» **WORK ORDER**
Below is a block of entries; repeat exactly the lines starting at the line that contains "read* triggeredAt := barrierReader_int64" and ending at the line that contains "if decide (status", both included.

Stored data entries:

++++++++++++++++++++

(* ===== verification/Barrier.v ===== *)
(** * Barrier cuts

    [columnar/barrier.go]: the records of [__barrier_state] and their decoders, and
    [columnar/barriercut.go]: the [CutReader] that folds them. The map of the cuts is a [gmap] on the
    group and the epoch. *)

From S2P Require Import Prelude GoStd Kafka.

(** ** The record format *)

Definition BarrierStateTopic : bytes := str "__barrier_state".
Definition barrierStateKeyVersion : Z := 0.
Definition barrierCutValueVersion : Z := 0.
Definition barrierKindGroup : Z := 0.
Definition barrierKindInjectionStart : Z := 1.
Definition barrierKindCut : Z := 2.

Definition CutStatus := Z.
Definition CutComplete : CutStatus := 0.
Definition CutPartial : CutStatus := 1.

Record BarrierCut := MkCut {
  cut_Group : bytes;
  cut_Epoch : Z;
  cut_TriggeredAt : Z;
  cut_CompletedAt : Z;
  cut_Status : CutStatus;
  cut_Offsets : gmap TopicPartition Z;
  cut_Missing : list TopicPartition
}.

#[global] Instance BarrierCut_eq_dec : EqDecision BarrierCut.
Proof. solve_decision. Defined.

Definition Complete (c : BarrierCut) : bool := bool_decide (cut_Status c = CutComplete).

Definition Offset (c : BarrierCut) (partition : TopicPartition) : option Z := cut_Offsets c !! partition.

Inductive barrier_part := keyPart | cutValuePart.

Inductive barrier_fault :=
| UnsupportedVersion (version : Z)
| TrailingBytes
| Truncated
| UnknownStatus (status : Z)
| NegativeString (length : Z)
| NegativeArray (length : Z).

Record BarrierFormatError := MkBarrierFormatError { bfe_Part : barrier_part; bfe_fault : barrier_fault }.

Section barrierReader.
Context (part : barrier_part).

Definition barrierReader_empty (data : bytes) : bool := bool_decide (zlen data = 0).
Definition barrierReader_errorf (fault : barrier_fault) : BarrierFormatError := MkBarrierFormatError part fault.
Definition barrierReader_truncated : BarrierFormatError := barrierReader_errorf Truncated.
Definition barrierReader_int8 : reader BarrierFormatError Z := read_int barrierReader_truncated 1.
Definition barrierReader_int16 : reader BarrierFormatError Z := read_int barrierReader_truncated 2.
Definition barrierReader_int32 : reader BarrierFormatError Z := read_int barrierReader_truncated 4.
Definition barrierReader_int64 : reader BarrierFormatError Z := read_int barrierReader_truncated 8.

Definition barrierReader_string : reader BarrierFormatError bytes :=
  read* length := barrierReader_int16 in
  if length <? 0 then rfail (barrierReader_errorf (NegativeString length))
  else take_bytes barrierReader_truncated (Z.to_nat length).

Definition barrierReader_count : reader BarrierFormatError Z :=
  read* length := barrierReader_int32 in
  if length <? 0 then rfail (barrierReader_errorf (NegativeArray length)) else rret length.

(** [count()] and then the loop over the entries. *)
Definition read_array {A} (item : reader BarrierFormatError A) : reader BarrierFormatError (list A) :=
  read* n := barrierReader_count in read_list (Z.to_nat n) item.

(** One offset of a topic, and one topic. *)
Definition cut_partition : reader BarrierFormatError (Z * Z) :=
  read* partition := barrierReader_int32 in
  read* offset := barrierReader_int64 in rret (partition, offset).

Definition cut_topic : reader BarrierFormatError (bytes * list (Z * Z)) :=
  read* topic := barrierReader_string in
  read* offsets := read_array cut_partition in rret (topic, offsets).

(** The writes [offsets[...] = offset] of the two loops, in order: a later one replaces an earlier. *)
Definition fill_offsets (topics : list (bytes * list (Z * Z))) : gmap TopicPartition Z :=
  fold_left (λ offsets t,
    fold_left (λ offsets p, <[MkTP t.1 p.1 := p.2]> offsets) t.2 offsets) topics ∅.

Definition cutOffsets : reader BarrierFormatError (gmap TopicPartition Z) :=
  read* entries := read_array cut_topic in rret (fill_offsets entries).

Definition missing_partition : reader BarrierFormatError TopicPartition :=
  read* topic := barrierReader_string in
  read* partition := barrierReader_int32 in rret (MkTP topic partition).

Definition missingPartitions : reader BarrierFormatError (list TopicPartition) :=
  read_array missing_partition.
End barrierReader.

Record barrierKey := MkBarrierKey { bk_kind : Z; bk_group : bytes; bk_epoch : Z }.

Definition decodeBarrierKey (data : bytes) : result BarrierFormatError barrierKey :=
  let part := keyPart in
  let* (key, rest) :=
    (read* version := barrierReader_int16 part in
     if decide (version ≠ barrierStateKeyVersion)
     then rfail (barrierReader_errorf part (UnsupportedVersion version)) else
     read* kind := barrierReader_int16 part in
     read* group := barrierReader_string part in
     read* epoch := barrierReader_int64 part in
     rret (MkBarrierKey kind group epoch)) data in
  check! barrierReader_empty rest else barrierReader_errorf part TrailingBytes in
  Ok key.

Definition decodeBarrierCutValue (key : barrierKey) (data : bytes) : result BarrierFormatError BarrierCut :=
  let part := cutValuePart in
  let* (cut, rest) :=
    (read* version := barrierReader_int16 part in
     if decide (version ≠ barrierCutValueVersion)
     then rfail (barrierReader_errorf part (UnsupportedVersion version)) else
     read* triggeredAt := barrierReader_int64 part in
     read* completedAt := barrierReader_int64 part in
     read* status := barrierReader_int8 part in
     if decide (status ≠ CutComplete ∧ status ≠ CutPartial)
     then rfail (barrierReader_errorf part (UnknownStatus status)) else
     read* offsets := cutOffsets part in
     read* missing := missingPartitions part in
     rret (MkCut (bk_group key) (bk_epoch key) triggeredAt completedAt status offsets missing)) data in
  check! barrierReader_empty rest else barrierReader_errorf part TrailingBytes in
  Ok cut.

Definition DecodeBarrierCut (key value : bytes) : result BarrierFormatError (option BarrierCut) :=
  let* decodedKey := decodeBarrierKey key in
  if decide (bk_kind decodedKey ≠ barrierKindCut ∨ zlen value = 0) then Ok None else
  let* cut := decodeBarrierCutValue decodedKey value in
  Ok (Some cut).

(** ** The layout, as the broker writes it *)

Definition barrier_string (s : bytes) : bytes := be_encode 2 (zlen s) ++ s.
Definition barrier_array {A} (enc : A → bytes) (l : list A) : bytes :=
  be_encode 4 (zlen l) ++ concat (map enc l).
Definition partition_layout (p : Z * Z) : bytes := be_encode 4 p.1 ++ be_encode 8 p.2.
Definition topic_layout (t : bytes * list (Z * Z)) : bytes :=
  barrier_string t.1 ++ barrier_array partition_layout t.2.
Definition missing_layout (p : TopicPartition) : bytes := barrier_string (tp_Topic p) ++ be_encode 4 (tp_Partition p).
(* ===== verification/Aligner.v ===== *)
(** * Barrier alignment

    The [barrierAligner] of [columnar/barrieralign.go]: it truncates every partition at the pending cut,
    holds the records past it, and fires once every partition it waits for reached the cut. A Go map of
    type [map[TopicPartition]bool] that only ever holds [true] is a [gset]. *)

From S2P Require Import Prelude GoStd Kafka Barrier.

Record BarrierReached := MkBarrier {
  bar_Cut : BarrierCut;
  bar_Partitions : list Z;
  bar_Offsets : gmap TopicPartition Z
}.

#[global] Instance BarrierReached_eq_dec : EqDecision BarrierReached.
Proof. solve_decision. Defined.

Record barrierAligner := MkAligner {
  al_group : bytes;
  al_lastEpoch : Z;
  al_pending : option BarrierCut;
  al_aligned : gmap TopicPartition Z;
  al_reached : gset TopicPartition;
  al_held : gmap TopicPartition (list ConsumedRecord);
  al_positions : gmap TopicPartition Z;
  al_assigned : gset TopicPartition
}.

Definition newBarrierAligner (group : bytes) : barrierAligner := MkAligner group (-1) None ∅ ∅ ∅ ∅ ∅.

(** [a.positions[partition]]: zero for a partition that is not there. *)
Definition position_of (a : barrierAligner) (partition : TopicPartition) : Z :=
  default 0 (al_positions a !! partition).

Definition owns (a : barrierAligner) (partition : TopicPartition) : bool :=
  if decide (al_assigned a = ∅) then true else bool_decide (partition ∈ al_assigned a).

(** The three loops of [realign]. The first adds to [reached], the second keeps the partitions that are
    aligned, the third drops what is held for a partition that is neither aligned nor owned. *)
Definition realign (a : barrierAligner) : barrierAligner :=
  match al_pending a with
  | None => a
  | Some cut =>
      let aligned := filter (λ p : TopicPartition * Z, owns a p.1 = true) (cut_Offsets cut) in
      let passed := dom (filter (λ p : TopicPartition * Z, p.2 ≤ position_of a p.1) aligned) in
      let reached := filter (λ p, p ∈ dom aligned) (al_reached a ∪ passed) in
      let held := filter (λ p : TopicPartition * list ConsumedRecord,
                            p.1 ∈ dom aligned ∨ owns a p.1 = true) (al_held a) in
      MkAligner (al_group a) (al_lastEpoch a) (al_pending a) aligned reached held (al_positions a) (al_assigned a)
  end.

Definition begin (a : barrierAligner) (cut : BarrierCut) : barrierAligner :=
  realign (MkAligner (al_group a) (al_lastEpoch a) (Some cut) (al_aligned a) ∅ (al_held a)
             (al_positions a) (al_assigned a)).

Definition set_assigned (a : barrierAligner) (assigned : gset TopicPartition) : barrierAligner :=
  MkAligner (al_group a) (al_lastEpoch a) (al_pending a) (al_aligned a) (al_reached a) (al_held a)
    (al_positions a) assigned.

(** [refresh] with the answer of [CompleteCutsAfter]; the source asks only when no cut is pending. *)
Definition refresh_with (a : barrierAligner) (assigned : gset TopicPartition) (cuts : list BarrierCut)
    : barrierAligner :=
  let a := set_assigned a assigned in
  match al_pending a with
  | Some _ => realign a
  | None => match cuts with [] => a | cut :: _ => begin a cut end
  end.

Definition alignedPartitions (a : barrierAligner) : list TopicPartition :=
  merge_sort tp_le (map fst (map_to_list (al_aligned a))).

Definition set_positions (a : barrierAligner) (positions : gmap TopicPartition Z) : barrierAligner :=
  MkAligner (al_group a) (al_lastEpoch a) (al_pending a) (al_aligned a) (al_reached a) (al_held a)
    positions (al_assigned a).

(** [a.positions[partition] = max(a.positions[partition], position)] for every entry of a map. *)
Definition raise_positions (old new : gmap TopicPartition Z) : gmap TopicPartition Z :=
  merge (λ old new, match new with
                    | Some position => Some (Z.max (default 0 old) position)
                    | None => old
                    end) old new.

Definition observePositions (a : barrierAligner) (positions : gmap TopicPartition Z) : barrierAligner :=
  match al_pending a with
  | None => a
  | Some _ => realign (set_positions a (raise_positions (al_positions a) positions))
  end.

++++++++++++++++++++

» **RESPONSE BELOW**
     read* triggeredAt := barrierReader_int64 part in
     read* completedAt := barrierReader_int64 part in
     read* status := barrierReader_int8 part in
     if decide (status ≠ CutComplete ∧ status ≠ CutPartial)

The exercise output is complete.